• Assigned task: From the entries that follow, copy each line in which "true" appears.
# # # #
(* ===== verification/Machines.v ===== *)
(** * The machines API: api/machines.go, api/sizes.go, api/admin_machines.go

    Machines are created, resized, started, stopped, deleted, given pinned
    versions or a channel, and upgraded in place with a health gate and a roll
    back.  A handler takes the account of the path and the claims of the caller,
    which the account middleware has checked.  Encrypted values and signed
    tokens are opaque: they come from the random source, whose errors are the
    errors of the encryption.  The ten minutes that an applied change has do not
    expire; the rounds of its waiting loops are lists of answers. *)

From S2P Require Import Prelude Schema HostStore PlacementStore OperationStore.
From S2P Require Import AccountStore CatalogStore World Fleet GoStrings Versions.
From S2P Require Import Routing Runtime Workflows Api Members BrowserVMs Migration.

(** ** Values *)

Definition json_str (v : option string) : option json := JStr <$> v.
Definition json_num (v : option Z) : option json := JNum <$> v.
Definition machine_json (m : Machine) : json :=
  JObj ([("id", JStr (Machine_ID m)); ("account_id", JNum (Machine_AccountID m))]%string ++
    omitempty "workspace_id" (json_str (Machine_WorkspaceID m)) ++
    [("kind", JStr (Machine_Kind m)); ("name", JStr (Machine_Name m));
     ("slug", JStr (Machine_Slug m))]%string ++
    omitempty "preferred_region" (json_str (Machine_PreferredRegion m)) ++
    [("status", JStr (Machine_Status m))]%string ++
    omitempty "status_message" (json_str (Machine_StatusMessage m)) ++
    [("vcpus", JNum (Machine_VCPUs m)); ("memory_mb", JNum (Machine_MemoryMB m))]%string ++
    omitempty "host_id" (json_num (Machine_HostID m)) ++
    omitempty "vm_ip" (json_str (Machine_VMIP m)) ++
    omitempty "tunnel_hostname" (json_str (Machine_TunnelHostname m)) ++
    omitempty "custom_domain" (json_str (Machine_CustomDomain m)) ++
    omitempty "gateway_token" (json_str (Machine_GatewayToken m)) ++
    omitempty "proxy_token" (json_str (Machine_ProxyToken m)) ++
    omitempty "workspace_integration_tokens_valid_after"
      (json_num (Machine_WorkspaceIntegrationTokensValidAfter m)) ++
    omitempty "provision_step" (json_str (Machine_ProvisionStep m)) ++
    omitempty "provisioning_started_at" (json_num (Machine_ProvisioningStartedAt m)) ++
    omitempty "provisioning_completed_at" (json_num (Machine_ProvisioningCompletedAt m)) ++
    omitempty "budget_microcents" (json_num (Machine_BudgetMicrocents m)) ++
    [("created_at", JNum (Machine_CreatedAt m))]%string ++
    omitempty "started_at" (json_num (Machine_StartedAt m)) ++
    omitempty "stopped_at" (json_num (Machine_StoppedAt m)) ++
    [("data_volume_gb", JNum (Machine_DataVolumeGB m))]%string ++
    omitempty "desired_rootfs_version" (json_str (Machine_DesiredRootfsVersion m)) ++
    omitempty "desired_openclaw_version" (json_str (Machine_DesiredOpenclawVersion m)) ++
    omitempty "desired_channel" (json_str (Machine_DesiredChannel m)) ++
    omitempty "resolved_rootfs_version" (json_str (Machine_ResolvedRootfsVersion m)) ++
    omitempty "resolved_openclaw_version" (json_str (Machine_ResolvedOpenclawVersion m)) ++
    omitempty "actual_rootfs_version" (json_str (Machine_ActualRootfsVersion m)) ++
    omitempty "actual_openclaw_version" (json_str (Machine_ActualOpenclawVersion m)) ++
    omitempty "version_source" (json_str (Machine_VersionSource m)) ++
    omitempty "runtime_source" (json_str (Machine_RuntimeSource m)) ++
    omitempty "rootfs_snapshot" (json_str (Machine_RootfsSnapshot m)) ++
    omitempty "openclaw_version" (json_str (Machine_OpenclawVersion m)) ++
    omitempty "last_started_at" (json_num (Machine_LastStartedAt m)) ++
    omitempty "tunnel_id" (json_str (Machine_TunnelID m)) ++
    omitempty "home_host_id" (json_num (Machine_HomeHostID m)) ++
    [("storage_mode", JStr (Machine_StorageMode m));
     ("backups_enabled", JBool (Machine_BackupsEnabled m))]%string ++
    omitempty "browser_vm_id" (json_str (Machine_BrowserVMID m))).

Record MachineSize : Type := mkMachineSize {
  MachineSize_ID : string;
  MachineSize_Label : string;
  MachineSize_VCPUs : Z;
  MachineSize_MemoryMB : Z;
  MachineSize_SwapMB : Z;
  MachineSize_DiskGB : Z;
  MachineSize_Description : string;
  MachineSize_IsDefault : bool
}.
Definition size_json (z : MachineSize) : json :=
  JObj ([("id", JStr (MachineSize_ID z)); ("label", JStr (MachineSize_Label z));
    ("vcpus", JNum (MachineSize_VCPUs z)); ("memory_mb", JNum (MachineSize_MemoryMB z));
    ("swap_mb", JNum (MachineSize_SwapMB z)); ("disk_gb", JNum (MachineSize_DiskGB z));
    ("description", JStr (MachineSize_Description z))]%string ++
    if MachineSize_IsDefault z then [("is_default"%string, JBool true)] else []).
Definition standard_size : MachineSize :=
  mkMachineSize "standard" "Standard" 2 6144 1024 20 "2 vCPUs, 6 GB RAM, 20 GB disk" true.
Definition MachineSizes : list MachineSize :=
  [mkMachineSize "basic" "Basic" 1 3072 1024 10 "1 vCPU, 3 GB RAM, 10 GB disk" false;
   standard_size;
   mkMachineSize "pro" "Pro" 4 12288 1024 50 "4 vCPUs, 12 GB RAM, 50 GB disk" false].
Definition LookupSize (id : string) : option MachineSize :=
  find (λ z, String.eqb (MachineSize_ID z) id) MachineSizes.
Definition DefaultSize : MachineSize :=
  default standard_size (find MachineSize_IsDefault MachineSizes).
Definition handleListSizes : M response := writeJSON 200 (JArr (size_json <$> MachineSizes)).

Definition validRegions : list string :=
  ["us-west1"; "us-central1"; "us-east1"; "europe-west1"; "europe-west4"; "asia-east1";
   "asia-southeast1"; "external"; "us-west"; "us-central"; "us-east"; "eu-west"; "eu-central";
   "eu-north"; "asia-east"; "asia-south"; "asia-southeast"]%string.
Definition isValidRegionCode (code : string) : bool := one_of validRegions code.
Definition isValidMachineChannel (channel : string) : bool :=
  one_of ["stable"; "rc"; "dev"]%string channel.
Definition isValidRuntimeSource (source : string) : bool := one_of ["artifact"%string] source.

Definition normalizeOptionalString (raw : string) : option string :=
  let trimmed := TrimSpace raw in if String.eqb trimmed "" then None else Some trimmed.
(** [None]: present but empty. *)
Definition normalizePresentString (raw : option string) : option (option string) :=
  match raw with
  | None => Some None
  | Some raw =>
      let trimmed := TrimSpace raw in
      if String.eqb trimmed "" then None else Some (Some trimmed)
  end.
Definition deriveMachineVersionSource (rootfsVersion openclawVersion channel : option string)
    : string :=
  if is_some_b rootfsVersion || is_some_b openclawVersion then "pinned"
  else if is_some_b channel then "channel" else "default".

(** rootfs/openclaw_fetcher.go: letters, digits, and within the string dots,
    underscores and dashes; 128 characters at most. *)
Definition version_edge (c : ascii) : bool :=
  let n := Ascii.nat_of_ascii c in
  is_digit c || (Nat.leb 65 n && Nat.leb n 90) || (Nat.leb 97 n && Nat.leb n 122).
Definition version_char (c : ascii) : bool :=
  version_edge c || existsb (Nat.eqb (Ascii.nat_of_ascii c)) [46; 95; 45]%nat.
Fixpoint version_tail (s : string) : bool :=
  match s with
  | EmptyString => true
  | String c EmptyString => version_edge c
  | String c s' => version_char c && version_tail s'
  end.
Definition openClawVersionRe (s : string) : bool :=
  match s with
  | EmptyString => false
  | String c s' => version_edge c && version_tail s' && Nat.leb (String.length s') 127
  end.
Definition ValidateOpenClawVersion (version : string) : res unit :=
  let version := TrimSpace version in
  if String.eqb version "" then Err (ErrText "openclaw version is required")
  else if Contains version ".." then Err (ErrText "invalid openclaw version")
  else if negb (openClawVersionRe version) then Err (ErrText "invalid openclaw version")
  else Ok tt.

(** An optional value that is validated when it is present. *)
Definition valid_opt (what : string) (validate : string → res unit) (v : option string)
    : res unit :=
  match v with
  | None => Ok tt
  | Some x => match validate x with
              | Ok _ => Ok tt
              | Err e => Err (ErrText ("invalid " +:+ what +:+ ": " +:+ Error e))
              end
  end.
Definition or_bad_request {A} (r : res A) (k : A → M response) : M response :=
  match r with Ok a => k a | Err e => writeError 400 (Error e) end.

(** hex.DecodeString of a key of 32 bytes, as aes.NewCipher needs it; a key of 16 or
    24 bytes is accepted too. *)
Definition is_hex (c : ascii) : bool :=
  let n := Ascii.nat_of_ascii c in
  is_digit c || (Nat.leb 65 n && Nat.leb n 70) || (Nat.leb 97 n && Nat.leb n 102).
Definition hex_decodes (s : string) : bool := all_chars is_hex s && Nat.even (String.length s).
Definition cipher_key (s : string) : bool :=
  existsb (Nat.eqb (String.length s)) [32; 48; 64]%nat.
# # # #
• Result of the exercise:
    if MachineSize_IsDefault z then [("is_default"%string, JBool true)] else []).
  mkMachineSize "standard" "Standard" 2 6144 1024 20 "2 vCPUs, 6 GB RAM, 20 GB disk" true.
  | EmptyString => true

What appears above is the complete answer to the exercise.